Vijay Hazare Trophy: U-23 selector 2 months ago, now picked as player for Bihar
Hazare knock-outs begin, sans big names
- Not a sideshow this time
ONE DAY at school in 2003, G Lalbiakvela’s teacher started raving to the class about how Anil Kumble and Javagal Srinath were both engineers apart from being high-profile cricketers. Incidentally, the 15-year-old from Aizawl had come across Kumble and Srinath for the first time only a day earlier on TV. He’d never seen a cricket match previously, and had also only freakishly landed up on the channel broadcasting the cricket World Cup — a remote control mishap. Not only was the youngster taken in by the sport, but his teacher’s revelation about these cricket stars’ academic achievements told him that he could pursue it without perhaps letting his education get affected — a non-negotiable as far as most families in Mizoram are concerned.
By the time, Ricky Ponting Co had crushed India’s hopes of a second World Cup win in Johannesburg; Lalbiakvela had joined the handful or so playing cricket “for fun” at one of the nearby football fields in Aizawl. Little would he have known then that in 15 years or so, he could call himself a “domestic” India cricketer, with a graduate degree to boot.
“Education is paramount back home. Jobs aren’t easy to get. In fact, there are some with a masters’ degree who end up getting a peon’s job at the government level. But for me, getting to watch that World Cup match by chance was like some kid who wants to be a doctor after accidentally watching a show about medicine on National Geographic and getting inspired,” says 30-year-old Lalbiakvela.
On Wednesday, Mizoram recorded their first win in the Vijay Hazare Trophy against Sikkim in a close-fought encounter. For all but one — captain Vanlal Ruata— of their home-grown players, including Lalbiakvela, this was only their third 50-over match at any level. None of them had ever played in a match longer than 40-overs-per-side before they reached Gujarat less than two weeks ago. “Luckily I went to study in Delhi, learnt cricket and played for the under-16 team there and for the Karnataka under-19 team alongside Stuart Binny. But all the other boys hadn’t seen a turf pitch till 3 years ago. Our opening match against Arunachal Pradesh was the first of any kind we’d played in over six months,” says Ruata, who returned home to Aizawl in 2004 and helps with the family-run school.
While Mizoram are taking their first bows on the domestic cricket scene along with five of their north-eastern neighbours; they were the farthest away from this becoming a reality before Justice Lodha and the Supreme Court came into the picture.

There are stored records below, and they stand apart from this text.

(** * mongodrums: a shallow embedding of the instrumentation engine,
      the event sinks and the document utilities.

    The Python sources are [mongodrums/util/__init__.py],
    [mongodrums/sink.py] and [mongodrums/instrument.py].  Every
    definition below carries the name of the function it embeds. *)

From Stdlib Require Import ZArith List String Ascii Bool Lia DecimalString.
From stdpp Require Import base option list strings sorting gmap sets.

(** ** The part of the Python runtime the code relies on *)

(** Exact runtime types, as returned by [type(x)].  The thirteen named
    scalar classes are the non-container members of [BSON_TYPES];
    [S_other] stands for any class that is not named here (tuple, set, a
    user class, a subclass of dict or of str, ...).  Its flag records
    whether the class derives from [basestring], the only thing
    [isinstance] is asked about such a class. *)
Inductive scalar_type : Type :=
| S_int | S_long | S_str | S_unicode | S_bool | S_float | S_datetime
| S_ObjectId | S_SRE_Pattern | S_Code | S_NoneType | S_Binary | S_DBRef
| S_other (name : string) (derives_basestring : bool).

Inductive py_type : Type :=
| T_scalar (s : scalar_type)
| T_SON
| T_list
| T_dict.

Global Instance scalar_type_eq_dec : EqDecision scalar_type.
Proof. solve_decision. Defined.

Global Instance py_type_eq_dec : EqDecision py_type.
Proof. solve_decision. Defined.

(** Exceptions, by class.  [OtherException] is any further class derived
    from [Exception]; [BaseOnly] is a class derived from [BaseException]
    alone (KeyboardInterrupt, SystemExit, GeneratorExit). *)
Inductive exception : Type :=
| InvalidDocument (t : py_type)
| IndexError
| TypeError
| OperationFailure
| DuplicateKeyError
| AssertionError
| OtherException (name : string)
| BaseOnly (name : string).

Global Instance exception_eq_dec : EqDecision exception.
Proof. solve_decision. Defined.

(** A call either returns or raises. *)
Inductive result (A : Type) : Type :=
| Ok (a : A)
| Raise (e : exception).
Global Arguments Ok {A} a.
Global Arguments Raise {A} e.

Global Instance result_ret : MRet result := fun A a => Ok a.
Global Instance result_bind : MBind result := fun A B f m =>
  match m with
  | Ok a => f a
  | Raise e => Raise e
  end.

(** [map(f, l)] for an [f] that may raise: elements are visited left to
    right and the first exception ends the traversal. *)
Definition map_result {A B : Type} (f : A -> result B) : list A -> result (list B) :=
  fix go (l : list A) : result (list B) :=
    match l with
    | [] => Ok []
    | x :: l' => y ← f x; ys ← go l'; Ok (y :: ys)
    end.

(** *** Strings *)

(** [s.replace(old, new)]: occurrences of [old] are found left to right
    and do not overlap.  [skip] counts the characters of a match that
    are still to be dropped. *)
Fixpoint replace_from (old new : string) (skip : nat) (s : string) : string :=
  match s with
  | EmptyString => EmptyString
  | String c s' =>
      match skip with
      | S n => replace_from old new n s'
      | O =>
          if String.prefix old s
          then new +:+ replace_from old new (String.length old - 1) s'
          else String c (replace_from old new 0 s')
      end
  end.

(** For an empty [old] Python puts [new] before every character and at
    the end. *)
Fixpoint interleave (new s : string) : string :=
  match s with
  | EmptyString => new
  | String c s' => new +:+ String c (interleave new s')
  end.

Definition replace (old new s : string) : string :=
  match old with
  | EmptyString => interleave new s
  | _ => replace_from old new 0 s
  end.

(** [sep.join(l)] *)
Definition join (sep : string) (l : list string) : string := String.concat sep l.

(** [s.startswith(p)] *)
Definition startswith (s p : string) : bool := String.prefix p s.

(** ['%d' % n] *)
Definition format_d (n : Z) : string := NilZero.string_of_int (Z.to_int n).

(** ** mongodrums/util/__init__.py *)

Module Util.

(** Python objects as the utilities see them.  A [Scalar] is any object
    that is neither a list, a dict nor a SON; it carries its exact type
    and its value as an opaque payload.  Dicts and SONs are kept as
    their item lists, in iteration order; a well-formed one has no
    repeated key. *)
#[warnings="-register-all"]
Inductive obj : Type :=
| Scalar (t : scalar_type) (payload : string)
| PyList (l : list obj)
| PyDict (items : list (string * obj))
| SON (items : list (string * obj)).

Definition type_of (v : obj) : py_type :=
  match v with
  | Scalar t _ => T_scalar t
  | PyList _ => T_list
  | PyDict _ => T_dict
  | SON _ => T_SON
  end.

Definition BSON_TYPES : list py_type :=
  [ T_scalar S_int; T_scalar S_long; T_scalar S_str; T_scalar S_unicode;
    T_scalar S_bool; T_scalar S_float; T_scalar S_datetime;
    T_scalar S_ObjectId; T_scalar S_SRE_Pattern; T_scalar S_Code;
    T_scalar S_NoneType; T_scalar S_Binary; T_scalar S_DBRef;
    T_SON ].

(** [t in BSON_TYPES] *)
Definition in_BSON_TYPES (t : py_type) : bool := bool_decide (t ∈ BSON_TYPES).

(** [d[key]] on an item list. *)
Fixpoint getitem {A : Type} (items : list (string * A)) (key : string) : option A :=
  match items with
  | [] => None
  | (k, v) :: items' => if String.eqb k key then Some v else getitem items' key
  end.

(** [d[key] = v]: an existing key keeps its place, a new one goes last. *)
Fixpoint setitem {A : Type} (items : list (string * A)) (key : string) (v : A)
  : list (string * A) :=
  match items with
  | [] => [(key, v)]
  | (k, w) :: items' =>
      if String.eqb k key then (k, v) :: items' else (k, w) :: setitem items' key v
  end.

(** [dict(pairs)]: pairs are inserted in order, a later pair overwrites
    an earlier one with the same key. *)
Definition dict {A : Type} (pairs : list (string * A)) : list (string * A) :=
  fold_left (fun d kv => setitem d (fst kv) (snd kv)) pairs [].

Definition keys {A : Type} (items : list (string * A)) : list string := map fst items.

(** [sorted(keys)]: Python 2 compares byte strings lexicographically by
    character code, which is [String.le]. *)
Definition sorted (l : list string) : list string := merge_sort String.le l.

(** The mapping branch of [_p_skeleton], given for every key the result
    of the recursive call on its value.  The loop runs over the sorted
    keys and raises the first exception it meets in that order. *)
Fixpoint skeleton_mapping_loop (table : list (string * result (option string)))
  (ks : list string) (out : list string) : result (list string) :=
  match ks with
  | [] => Ok out
  | key :: ks' =>
      match getitem table key with
      | None => Raise (OtherException "KeyError")
      | Some r =>
          sub ← r;
          match sub with
          | Some s => skeleton_mapping_loop table ks' (out ++ [key +:+ ":" +:+ s])
          | None => skeleton_mapping_loop table ks' (out ++ [key])
          end
      end
  end.

(** The list branch: sub-skeletons that are not None are collected. *)
Definition skeleton_list_loop (f : obj -> result (option string))
  : list obj -> list string -> result (list string) :=
  fix go (l : list obj) (out : list string) : result (list string) :=
    match l with
    | [] => Ok out
    | element :: l' =>
        sub ← f element;
        match sub with
        | Some s => go l' (out ++ [s])
        | None => go l' out
        end
    end.

(** [_p_skeleton].  The result is [None] where the Python function falls
    off its end.  In the mapping branch the recursive calls are tabled
    per item first ([query_part[key]] is then a look-up in that table),
    so that the recursion is structural; the loop order and the
    exception raised are those of the source. *)
Fixpoint _p_skeleton (query_part : obj) : result (option string) :=
  let mapping (items : list (string * obj)) : result (option string) :=
    let table := map (fun kv => (fst kv, _p_skeleton (snd kv))) items in
    out ← skeleton_mapping_loop table (sorted (keys items)) [];
    Ok (Some ("{" +:+ join "," out +:+ "}")) in
  match query_part with
  | PyList l =>
      out ← skeleton_list_loop _p_skeleton l [];
      Ok (Some ("[" +:+ join "," out +:+ "]"))
  | PyDict items => mapping items
  | SON items => mapping items
  | Scalar t _ =>
      if negb (in_BSON_TYPES (T_scalar t)) then Raise (InvalidDocument (T_scalar t))
      else Ok None
  end.

(** [isinstance(o, basestring)].  Of the classes named in [BSON_TYPES],
    [str] and [unicode] are the string classes themselves, and
    [bson.code.Code] and, under Python 2, [bson.binary.Binary] derive
    from [str]. *)
Definition isinstance_basestring (o : obj) : bool :=
  match type_of o with
  | T_scalar S_str | T_scalar S_unicode | T_scalar S_Code | T_scalar S_Binary => true
  | T_scalar (S_other _ derives) => derives
  | _ => false
  end.

Section json_util.
(** [bson.json_util.loads] and [dumps] belong to the driver.  [dumps]
    is only applied to what [_p_skeleton] returns: None or a string. *)
Variable loads : obj -> result obj.
Variable dumps : option string -> string.

Definition skeleton (o : obj) : result string :=
  o' ← (if isinstance_basestring o then loads o else Ok o);
  s ← _p_skeleton o';
  Ok (dumps s).
End json_util.

(** [k.replace('$', '_$_').replace('.', '_,_')] *)
Definition sanitize_key (k : string) : string :=
  replace "." "_,_" (replace "$" "_$_" k).

(** [k.replace('_$_', '$').replace('_,_', '.')] *)
Definition desanitize_key (k : string) : string :=
  replace "_,_" "." (replace "_$_" "$" k).

Fixpoint _p_sanitize (value : obj) : result obj :=
  match value with
  | PyList l => l' ← map_result _p_sanitize l; Ok (PyList l')
  | PyDict items =>
      pairs ← map_result
                (fun kv => v ← _p_sanitize (snd kv); Ok (sanitize_key (fst kv), v))
                items;
      Ok (PyDict (dict pairs))
  | _ =>
      if negb (in_BSON_TYPES (type_of value))
      then Raise (InvalidDocument (type_of value))
      else Ok value
  end.

Fixpoint _p_desanitize (value : obj) : result obj :=
  match value with
  | PyList l => l' ← map_result _p_desanitize l; Ok (PyList l')
  | PyDict items =>
      pairs ← map_result
                (fun kv => v ← _p_desanitize (snd kv); Ok (desanitize_key (fst kv), v))
                items;
      Ok (PyDict (dict pairs))
  | _ =>
      if negb (in_BSON_TYPES (type_of value))
      then Raise (InvalidDocument (type_of value))
      else Ok value
  end.

Definition sanitize (value : obj) : result obj := _p_sanitize value.

Definition desanitize (value : obj) : result obj := _p_desanitize value.

(** The globals of a frame, as far as [get_pkg] reads them: whether
    ['__package__'] and ['__name__'] are present, and their values
    ([__package__] may be None). *)
Record globals : Type := {
  g_package : option (option string);
  g_name : option string
}.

Unlike Meghalaya, Manipur, Sikkim, Arunachal Pradesh and Nagaland, who have all been associate members of the BCCI on and off and competed at the age-group tournaments, Mizoram were completely out of the picture and have never fielded a cricket team at any level.
“We applied for becoming an associate team on many occasions but the BCCI kept saying ‘let us wait for two years’ or that your infrastructure isn’t there or something along those lines and we never got in. The corruption scandal became a blessing in disguise,” says Ruata before exclaiming, “We are totally new.” And it’s no surprise that most of their headline-worthy performances in the tournament have come from their professional players, Taruwar Kohli in particular. The complete alienation has meant that all the Mizoram players are self-taught, and with no access to any form of coaching. Ruata has by far been the most qualified when it comes to providing inputs to cricketers in his state.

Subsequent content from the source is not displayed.